## Task item
Output only this range of the data below: the line that contains "pose proof (deduplicated_rows_sorted" through the final line, both ends included, each retyped exactly.

Collected data
════════════════

Lemma sort_index_interleaves (df : weather_table) :
  StronglySorted Z.lt (index df) ->
  sort_index (df ++ synthesized_rows df) = interleaved df.
Proof.
  intro Hs.
  destruct (sort_index_sorts (df ++ synthesized_rows df)) as [HP Hsorted].
  pose proof (interleaved_sorted df Hs) as Hi.
  symmetry. apply sorted_perm_unique.
  - apply StronglySorted_index.
    eapply StronglySorted_weaken; [| exact Hi]. intros a b. lia.
  - exact Hsorted.
  - eapply perm_trans; [apply Permutation_sym, interleaved_perm | exact HP].
  - now apply lt_sorted_NoDup.
Qed.

(** X12.  When there is a weather file to read, the output is the table
    without duplicates with each synthesized row inserted between the two
    rows it averages.
    Its labels are strictly ascending, so no label comes twice; every label
    of the files is among them; and it has one row per distinct label of the
    files plus one per two-hour distance. *)
Theorem weather_output_closed_form (df_list : list weather_table) :
  df_list <> [] ->
  let df := deduplicated_rows sort_index df_list in
  weather_deduplicated sort_index df_list = Some df
  /\ merged_weather_data sort_index df_list = Some (interleaved df)
  /\ StronglySorted Z.lt (index (interleaved df))
  /\ (forall ts, In ts (index (concat df_list)) -> In ts (index (interleaved df)))
  /\ length (interleaved df)
     = (length (nodup Z.eq_dec (index (concat df_list)))
        + length (synthesized_rows df))%nat.
Proof.
  intros Hfiles df.
  pose proof (deduplicated_rows_sorted sort_index sort_index_sorts df_list) as Hs.
  fold df in Hs.
  split; [now apply weather_deduplicated_some |].
  split.
  { rewrite (merged_weather_data_spec sort_index sort_index_sorts) by assumption.
    fold df. now rewrite sort_index_interleaves. }
  split; [now apply interleaved_sorted |].
  split.
  - intros ts Hts.
    apply (Permutation_in _ (Permutation_map datetime (interleaved_perm df))).
    rewrite map_app. apply in_or_app. left.
    now apply (deduplicated_rows_index_In sort_index sort_index_sorts).
  - rewrite <- (Permutation_length (interleaved_perm df)), length_app. f_equal.
    rewrite <- (length_map datetime). fold (index df).
    apply Permutation_length, NoDup_Permutation.
    + now apply lt_sorted_NoDup.
    + apply NoDup_nodup.
    + intro ts. rewrite nodup_In.
      apply (deduplicated_rows_index_In sort_index sort_index_sorts).
Qed.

════════════════

## Finished exercise
  pose proof (deduplicated_rows_sorted sort_index sort_index_sorts df_list) as Hs.
  fold df in Hs.
  split; [now apply weather_deduplicated_some |].
  split.
  { rewrite (merged_weather_data_spec sort_index sort_index_sorts) by assumption.
    fold df. now rewrite sort_index_interleaves. }
  split; [now apply interleaved_sorted |].
  split.
  - intros ts Hts.
    apply (Permutation_in _ (Permutation_map datetime (interleaved_perm df))).
    rewrite map_app. apply in_or_app. left.
    now apply (deduplicated_rows_index_In sort_index sort_index_sorts).
  - rewrite <- (Permutation_length (interleaved_perm df)), length_app. f_equal.
    rewrite <- (length_map datetime). fold (index df).
    apply Permutation_length, NoDup_Permutation.
    + now apply lt_sorted_NoDup.
    + apply NoDup_nodup.
    + intro ts. rewrite nodup_In.
      apply (deduplicated_rows_index_In sort_index sort_index_sorts).
Qed.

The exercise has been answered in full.